→ What to do: Every line below that holds the string "done" should be copied.

Data provided START

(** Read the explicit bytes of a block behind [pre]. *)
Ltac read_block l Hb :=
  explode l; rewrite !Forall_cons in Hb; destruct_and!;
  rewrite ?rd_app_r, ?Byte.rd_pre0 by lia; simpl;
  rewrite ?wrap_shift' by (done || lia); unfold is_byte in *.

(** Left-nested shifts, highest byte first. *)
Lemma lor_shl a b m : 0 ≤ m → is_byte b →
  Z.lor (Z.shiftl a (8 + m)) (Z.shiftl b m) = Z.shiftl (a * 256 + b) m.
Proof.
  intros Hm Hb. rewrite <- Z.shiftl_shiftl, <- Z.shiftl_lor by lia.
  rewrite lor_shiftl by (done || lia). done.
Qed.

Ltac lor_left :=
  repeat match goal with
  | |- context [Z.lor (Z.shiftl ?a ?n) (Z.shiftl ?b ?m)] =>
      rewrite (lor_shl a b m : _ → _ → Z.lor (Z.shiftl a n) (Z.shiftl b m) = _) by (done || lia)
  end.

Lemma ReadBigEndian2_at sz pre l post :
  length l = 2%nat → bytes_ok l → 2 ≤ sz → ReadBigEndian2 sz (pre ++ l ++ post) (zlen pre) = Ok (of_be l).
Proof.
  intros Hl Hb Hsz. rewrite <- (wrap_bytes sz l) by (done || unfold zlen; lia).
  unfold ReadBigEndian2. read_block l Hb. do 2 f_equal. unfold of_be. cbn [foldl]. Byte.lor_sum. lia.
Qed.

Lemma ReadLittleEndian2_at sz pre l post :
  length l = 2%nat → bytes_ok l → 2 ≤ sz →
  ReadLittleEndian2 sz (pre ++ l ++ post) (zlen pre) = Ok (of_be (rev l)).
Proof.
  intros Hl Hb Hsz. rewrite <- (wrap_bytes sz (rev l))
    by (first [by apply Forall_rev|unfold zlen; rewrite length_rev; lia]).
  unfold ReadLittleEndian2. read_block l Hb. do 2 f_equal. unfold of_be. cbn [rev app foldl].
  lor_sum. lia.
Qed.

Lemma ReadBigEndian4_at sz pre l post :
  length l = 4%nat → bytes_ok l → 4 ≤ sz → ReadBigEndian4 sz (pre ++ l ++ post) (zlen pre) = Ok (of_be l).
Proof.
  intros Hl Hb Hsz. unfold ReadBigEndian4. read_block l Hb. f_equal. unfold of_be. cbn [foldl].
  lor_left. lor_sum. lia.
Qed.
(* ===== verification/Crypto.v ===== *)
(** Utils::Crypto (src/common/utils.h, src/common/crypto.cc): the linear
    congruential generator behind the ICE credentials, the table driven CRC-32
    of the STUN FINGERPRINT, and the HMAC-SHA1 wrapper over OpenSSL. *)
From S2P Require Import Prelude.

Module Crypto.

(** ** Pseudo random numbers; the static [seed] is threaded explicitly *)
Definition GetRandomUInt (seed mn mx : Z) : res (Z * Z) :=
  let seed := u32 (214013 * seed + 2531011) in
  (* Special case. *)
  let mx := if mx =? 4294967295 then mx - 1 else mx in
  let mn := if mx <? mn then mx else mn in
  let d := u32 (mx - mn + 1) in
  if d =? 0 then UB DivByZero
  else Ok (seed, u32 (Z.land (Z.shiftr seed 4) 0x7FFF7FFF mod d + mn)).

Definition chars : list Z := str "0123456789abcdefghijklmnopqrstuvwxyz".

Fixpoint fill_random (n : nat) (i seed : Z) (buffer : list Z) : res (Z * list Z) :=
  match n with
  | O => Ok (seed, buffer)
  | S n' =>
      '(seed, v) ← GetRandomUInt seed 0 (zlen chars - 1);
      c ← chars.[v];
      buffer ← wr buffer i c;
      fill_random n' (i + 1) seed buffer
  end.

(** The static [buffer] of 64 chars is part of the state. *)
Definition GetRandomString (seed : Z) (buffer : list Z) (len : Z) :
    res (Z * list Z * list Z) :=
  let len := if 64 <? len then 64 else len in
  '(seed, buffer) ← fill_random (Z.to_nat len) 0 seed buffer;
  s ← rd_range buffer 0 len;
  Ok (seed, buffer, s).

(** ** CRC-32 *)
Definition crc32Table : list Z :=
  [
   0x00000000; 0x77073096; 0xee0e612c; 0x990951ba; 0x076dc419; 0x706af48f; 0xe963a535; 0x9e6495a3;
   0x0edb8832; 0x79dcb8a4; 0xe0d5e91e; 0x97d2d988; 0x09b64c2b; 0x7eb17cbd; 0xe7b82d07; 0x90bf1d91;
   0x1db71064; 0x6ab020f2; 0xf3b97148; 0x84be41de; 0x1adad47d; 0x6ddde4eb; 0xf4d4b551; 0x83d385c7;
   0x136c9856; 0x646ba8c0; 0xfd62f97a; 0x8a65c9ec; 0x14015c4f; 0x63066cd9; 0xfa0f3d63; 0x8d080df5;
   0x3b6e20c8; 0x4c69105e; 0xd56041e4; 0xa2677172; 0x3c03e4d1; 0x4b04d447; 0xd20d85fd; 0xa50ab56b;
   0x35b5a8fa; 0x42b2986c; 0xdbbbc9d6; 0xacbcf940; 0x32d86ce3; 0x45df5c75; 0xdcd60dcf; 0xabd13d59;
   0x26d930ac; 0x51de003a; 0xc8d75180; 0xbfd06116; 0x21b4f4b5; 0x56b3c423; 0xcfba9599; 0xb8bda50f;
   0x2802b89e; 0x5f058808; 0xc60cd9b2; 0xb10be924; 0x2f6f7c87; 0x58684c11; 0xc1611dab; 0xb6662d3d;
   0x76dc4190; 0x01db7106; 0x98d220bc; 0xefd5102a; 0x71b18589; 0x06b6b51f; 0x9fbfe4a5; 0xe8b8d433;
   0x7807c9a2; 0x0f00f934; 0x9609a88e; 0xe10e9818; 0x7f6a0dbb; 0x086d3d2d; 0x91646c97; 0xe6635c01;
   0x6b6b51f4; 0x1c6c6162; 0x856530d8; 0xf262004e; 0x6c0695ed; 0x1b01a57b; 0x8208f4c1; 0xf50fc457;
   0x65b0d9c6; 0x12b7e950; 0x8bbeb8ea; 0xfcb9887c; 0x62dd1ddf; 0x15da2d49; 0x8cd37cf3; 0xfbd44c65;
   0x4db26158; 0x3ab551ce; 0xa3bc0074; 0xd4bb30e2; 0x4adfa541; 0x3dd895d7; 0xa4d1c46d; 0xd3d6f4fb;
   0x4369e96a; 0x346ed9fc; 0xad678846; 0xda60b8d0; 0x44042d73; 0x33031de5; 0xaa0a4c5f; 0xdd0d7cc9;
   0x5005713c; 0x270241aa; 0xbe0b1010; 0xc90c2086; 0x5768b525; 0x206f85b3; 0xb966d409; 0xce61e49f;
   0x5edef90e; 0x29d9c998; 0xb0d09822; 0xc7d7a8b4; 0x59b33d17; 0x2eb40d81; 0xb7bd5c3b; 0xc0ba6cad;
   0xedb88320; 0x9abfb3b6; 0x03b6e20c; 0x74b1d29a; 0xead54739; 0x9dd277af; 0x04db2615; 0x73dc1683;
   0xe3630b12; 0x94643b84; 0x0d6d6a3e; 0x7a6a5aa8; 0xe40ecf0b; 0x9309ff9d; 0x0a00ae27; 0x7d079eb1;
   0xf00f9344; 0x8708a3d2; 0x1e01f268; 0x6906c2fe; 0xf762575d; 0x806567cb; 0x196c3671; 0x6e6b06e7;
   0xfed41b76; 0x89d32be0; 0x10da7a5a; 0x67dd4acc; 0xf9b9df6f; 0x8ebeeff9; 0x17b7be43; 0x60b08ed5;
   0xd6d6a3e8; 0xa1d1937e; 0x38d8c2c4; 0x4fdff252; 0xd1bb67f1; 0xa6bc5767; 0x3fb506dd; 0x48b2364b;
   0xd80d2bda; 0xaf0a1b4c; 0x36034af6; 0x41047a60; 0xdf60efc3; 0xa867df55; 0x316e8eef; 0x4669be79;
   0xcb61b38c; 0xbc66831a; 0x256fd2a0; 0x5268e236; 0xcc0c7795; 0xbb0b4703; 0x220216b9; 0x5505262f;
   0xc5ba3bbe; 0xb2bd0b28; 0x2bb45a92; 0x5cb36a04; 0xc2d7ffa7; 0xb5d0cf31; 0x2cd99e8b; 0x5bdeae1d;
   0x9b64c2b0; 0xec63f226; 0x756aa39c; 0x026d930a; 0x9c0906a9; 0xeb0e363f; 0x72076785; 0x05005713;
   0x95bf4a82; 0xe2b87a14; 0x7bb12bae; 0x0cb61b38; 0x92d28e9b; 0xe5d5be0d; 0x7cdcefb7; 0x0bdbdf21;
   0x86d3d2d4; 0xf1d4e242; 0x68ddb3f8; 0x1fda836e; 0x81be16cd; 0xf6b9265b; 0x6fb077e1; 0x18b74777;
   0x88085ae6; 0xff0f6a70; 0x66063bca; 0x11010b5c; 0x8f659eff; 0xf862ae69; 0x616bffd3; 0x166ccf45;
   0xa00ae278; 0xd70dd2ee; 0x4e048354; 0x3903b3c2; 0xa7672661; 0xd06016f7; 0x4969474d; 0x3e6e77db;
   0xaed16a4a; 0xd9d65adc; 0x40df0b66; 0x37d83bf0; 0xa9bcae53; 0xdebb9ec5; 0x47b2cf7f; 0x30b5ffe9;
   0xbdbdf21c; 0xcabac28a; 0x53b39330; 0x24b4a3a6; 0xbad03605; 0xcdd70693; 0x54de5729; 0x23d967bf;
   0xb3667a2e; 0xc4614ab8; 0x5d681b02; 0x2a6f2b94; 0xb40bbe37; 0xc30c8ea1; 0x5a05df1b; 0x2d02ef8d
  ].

Data provided END

→ Exercise result:
  rewrite ?wrap_shift' by (done || lia); unfold is_byte in *.
  rewrite lor_shiftl by (done || lia). done.
      rewrite (lor_shl a b m : _ → _ → Z.lor (Z.shiftl a n) (Z.shiftl b m) = _) by (done || lia)
  intros Hl Hb Hsz. rewrite <- (wrap_bytes sz l) by (done || unfold zlen; lia).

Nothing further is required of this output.